- _Your instructions_
The result should be every line of the listing that holds the word "Theorem".

- _Supplied material_
(** C37: A buffer the library knows, at an address the sub-allocator has no fragment in use
    at, once acquired for a queue is refused with an error and no effect by both release
    calls ([hsaKmtFreeMemory] and the internal one, sub-allocator skipped or not), by
    [hsaKmtUnmapMemoryToGPU] and by the release of its handle; deregistering a buffer of the
    library's own answers success and leaves it. Giving the buffer back restores the world
    as it was before the acquisition. The reference is a flag and not a count: a second
    queue that acquires the buffer changes nothing, so one release is enough to give it up.
    [hsaKmtDeregisterMemory] does not ask for it: the last reference to an imported
    buffer deletes the object while the queue holds it. *)
Theorem queue_reference_protects w a al g :
  library_open w -> known w a al g -> IsQueueReferenced g = false -> live_fragment a (w_fa w) = false ->
  exists w1, queue_acquire_buffer a w = Some (true, w1) /\
    (forall size, hsaKmtFreeMemory a size w1 = Some (HSAKMT_STATUS_ERROR, w1)) /\
    (forall skip, hsaKmtFreeMemoryInternal a skip w1 = Some (HSAKMT_STATUS_ERROR, w1)) /\
    hsaKmtUnmapMemoryToGPU a w1 = Some (HSAKMT_STATUS_ERROR, w1) /\
    (handle_address g = a -> hsaKmtMemHandleFree (al_handle al) w1 = Some (HSAKMT_STATUS_ERROR, w1)) /\
    (al_userptr al = false -> desc_flag DF_is_imported_vram_ipc g = false ->
       hsaKmtDeregisterMemory a w1 = Some (HSAKMT_STATUS_SUCCESS, w1)) /\
    (desc_flag DF_is_imported_vram_ipc g = true -> SharedReference g <= 1 ->
       forall st w2, hsaKmtDeregisterMemory a w1 = Some (st, w2) -> w_mems w2 !! al_handle al = None) /\
    queue_acquire_buffer a w1 = Some (true, w1) /\
    queue_release_buffer a w1 = Some (true, w).
Proof.
  intros Hopen Hk Hq Hl. pose proof Hk as (Ha & Hf & Hg). set (g1 := GetQueueReference g).
  exists (with_object w (al_handle al) g1).
  assert (0 <= DF_is_queue_referenced) by (unfold DF_is_queue_referenced; lia).
  assert (known (with_object w (al_handle al) g1) a al g1) as Hk1 by (split_and!; [done|done|apply lookup_insert_eq]).
  assert (queue_held (with_object w (al_handle al) g1) a al g1) as Hheld.
  { split_and!; [done..| |done]. unfold IsQueueReferenced, g1, desc_flag. cbn. by rewrite bit_set_same. }
  split_and!.
  - rewrite acquire_known with (al := al) (g := g) by done. done.
  - intros size. exact (FreeMemory_held _ _ _ _ false Hheld).
  - intros skip. exact (FreeMemory_held _ _ _ _ skip Hheld).
  - exact (UnmapMemory_held _ _ _ _ Hheld).
  - intros Hat. apply (MemHandleFree_held _ a _ g1 Hheld). by rewrite <- Hat, <- (held_address g).
  - intros Hu Hi. apply (Deregister_own _ _ al g1); try done. rewrite <- Hi. by apply held_flag.
  - intros Hi Hs. apply (Deregister_last _ _ al g1); try done; [rewrite <- Hi; by apply held_flag|unfold g1; by rewrite held_shared].
  - rewrite (acquire_known _ _ _ _ Hk1). unfold g1. rewrite held_twice. unfold with_object. cbn. by rewrite insert_insert_eq.
  - rewrite (release_known _ _ _ _ Hk1). unfold g1. rewrite held_back by done. unfold with_object. cbn.
    rewrite insert_insert_eq, insert_id by done. by destruct w.
Qed.

(** Acquiring or releasing an address the library does not know reports
    success: [HSAKMT_STATUS_ERROR] converts to [true]. *)
Theorem queue_acquire_unknown w a :
  a <> 0 -> map_find a (w_amap w) = None ->
  queue_acquire_buffer a w = Some (true, w) /\ queue_release_buffer a w = Some (true, w).
Proof.
  intros Ha Hf. unfold queue_acquire_buffer, queue_release_buffer. rewrite (proj2 (Z.eqb_neq _ _) Ha).
  split; erewrite M_bind_step by reflexivity; cbv beta; by rewrite Hf.
Qed.

(** Deregistering user memory the library mapped is undefined: it reads the map
    entry it has just erased. *)
Theorem DeregisterMemory_userptr w a al g :
  library_open w -> known w a al g -> al_userptr al = true -> desc_flag DF_is_imported_vram_ipc g = false ->
  hsaKmtDeregisterMemory a w = None.
Proof.
  intros Hopen (Ha & Hf & Hg) Hu Hi. unfold hsaKmtDeregisterMemory. rewrite (CHECK_DXG_OPEN_open _ _ _ Hopen).
  rewrite (proj2 (Z.eqb_neq _ _) Ha). erewrite M_bind_step by reflexivity. cbv beta. rewrite Hf.
  erewrite M_bind_step by (unfold get_mem; by rewrite Hg). rewrite Hi. erewrite M_bind_step by reflexivity.
  cbv iota. rewrite Hu. by erewrite M_bind_step by reflexivity.
Qed.
End references.

(** ** Witnesses *)

Definition closed_demo : World DemoKernel := set_rt (hsakmtRuntime_new 100) (demo_world []).

Lemma memory_calls_need_open_witness :
  hsaKmtFreeMemory 0x1000 0 closed_demo = Some (HSAKMT_STATUS_KERNEL_IO_CHANNEL_NOT_OPENED, closed_demo).
Proof.
  apply (memory_calls_need_open closed_demo 0 0 0 0 None None 0x1000 None 0 None [] 0 0 0 0 (mkGraphicsResourceInfo 0 0 0) false).
  left. reflexivity.
Defined.

Lemma demo_request script :
  local_request (demo_world script) 1 0x100001000 0x10000 0 0 0x100001000 0x100000000 0x500000000 demo_local.
Proof.
  constructor; try done; try lia; [by exists demo_dev|].
  by apply (VaMgr_new_wf 0x100000000 0x400000000 DEFAULT_GPU_PAGE_SIZE).
Qed.

Lemma demo_amap_ok : amap_ok 0x100000000 0x500000000 demo_local [].
Proof. by split; [constructor|]. Qed.

Lemma refused_request :
  local_request refused_world 1 0x100001000 0x10000 0 0 0x100001000 0x100000000 0x500000000 demo_local.
Proof. apply demo_request. Qed.

Lemma granted_request :
  local_request granted_world 1 0x100001000 0x10000 0 0 0x100001000 0x100000000 0x500000000 demo_local.
Proof. apply demo_request. Qed.

Lemma hsaKmtAllocMemory_local_witness :
  exists w' m', hsaKmtAllocMemoryAlign 1 0x100001000 0x10000 0 (Some 0) refused_world = Some (HSAKMT_STATUS_ERROR, 0, w') /\
    w_amap w' = [] /\ local_mgr w' = Some m' /\ allocated m' = allocated demo_local.
Proof.
  pose proof (hsaKmtAllocMemory_local _ _ _ _ _ 0 _ _ _ _ _ refused_request demo_amap_ok) as H.
  destruct H as (st & a & w' & evs & m' & Hr & _ & Hm & _ & _ & Hcase).
  destruct Hcase as [(Hst & _)|(Hst & Ha & Hamap & _ & Hsame & _)]; rewrite Hst in Hr.
  - exfalso. vm_compute in Hr. discriminate Hr.
  - rewrite Ha in Hr. exists w', m'. split; [exact Hr|]. split; [exact Hamap|]. split; [exact Hm|exact Hsame].
Defined.

Lemma alloc_free_roundtrip_witness :
  exists a w1 w2, hsaKmtAllocMemoryAlign 1 0x100001000 0x10000 0 (Some 0) granted_world =
      Some (HSAKMT_STATUS_SUCCESS, a, w1) /\
    hsaKmtFreeMemory a 0x100001000 w1 = Some (HSAKMT_STATUS_SUCCESS, w2) /\ w_amap w2 = [] /\ w_mems w2 = ∅.
Proof.
  destruct (hsaKmtAllocMemoryAlign 1 0x100001000 0x10000 0 (Some 0) granted_world) as [[[st a] w1]|] eqn:E;
    [|vm_compute in E; discriminate E].
  assert (st = HSAKMT_STATUS_SUCCESS) as Hst by (vm_compute in E; injection E; intros; subst; reflexivity).
  rewrite Hst in E.
  pose proof (alloc_free_roundtrip _ _ _ _ _ _ _ _ _ _ _ _ _ 0x100001000 granted_request demo_amap_ok eq_refl E) as H.
  destruct H as (w2 & evs & m2 & Hr & _ & Hmem & Hamap & _).
  exists a, w1, w2. split; [rewrite Hst; reflexivity|]. split; [exact Hr|]. split; [exact Hamap|exact Hmem].
Defined.

(** A buffer at 0x100000000 backed by the object at 0x4000, seven times imported. *)
Definition demo_object : GpuMemory :=
  mkGpuMemory 0 (mkGpuMemoryDesc kLocal demo_luid 0x100000000 0 0x1000 0x1000 0 0 0x7000 0 0) 1 (Some [101]) 9 (-1).

Definition demo_entry (userptr : bool) : Allocation := mkAllocation 0x4000 0x100000000 0x100000000 0x1000 userptr 0 0x1000 1 0 (-1) 0.

Definition buffer_world (userptr : bool) : World DemoKernel :=
  set_mems {[ 0x4000 := demo_object ]} (set_amap [(0x100000000, demo_entry userptr)] (demo_world [])).

Lemma demo_known userptr : known (buffer_world userptr) 0x100000000 (demo_entry userptr) demo_object.
Proof. by split_and!. Qed.

Lemma demo_open userptr : library_open (buffer_world userptr).
Proof. by split. Qed.

Lemma SharedReference_counts_witness :
  SharedReference demo_object = 7 /\ SharedReference (IncSharedReference demo_object) = 0.
Proof. split; [reflexivity|apply (SharedReference_counts demo_object); reflexivity]. Defined.

Lemma queue_reference_protects_witness :
  exists w1, queue_acquire_buffer 0x100000000 (buffer_world false) = Some (true, w1) /\
    hsaKmtFreeMemory 0x100000000 0x1000 w1 = Some (HSAKMT_STATUS_ERROR, w1) /\
    hsaKmtFreeMemoryInternal 0x100000000 true w1 = Some (HSAKMT_STATUS_ERROR, w1) /\
    hsaKmtUnmapMemoryToGPU 0x100000000 w1 = Some (HSAKMT_STATUS_ERROR, w1) /\
    hsaKmtDeregisterMemory 0x100000000 w1 = Some (HSAKMT_STATUS_SUCCESS, w1) /\
    queue_release_buffer 0x100000000 w1 = Some (true, buffer_world false).
Proof.
  destruct (queue_reference_protects _ _ _ _ (demo_open false) (demo_known false) eq_refl eq_refl)
    as (w1 & H1 & H2 & H3 & H4 & _ & H6 & _ & _ & H9).
  exists w1. split; [exact H1|]. split; [exact (H2 0x1000)|]. split; [exact (H3 true)|]. split; [exact H4|].
  split; [exact (H6 eq_refl eq_refl)|exact H9].
Defined.

Lemma queue_acquire_unknown_witness :
  queue_acquire_buffer 0x9000 (buffer_world false) = Some (true, buffer_world false) /\
  queue_release_buffer 0x9000 (buffer_world false) = Some (true, buffer_world false).
Proof. apply queue_acquire_unknown; [lia|reflexivity]. Defined.

Lemma DeregisterMemory_userptr_witness : hsaKmtDeregisterMemory 0x100000000 (buffer_world true) = None.
Proof. apply (DeregisterMemory_userptr _ _ _ _ (demo_open true) (demo_known true)); reflexivity. Defined.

- _Written answer_
Theorem queue_reference_protects w a al g :
Theorem queue_acquire_unknown w a :
Theorem DeregisterMemory_userptr w a al g :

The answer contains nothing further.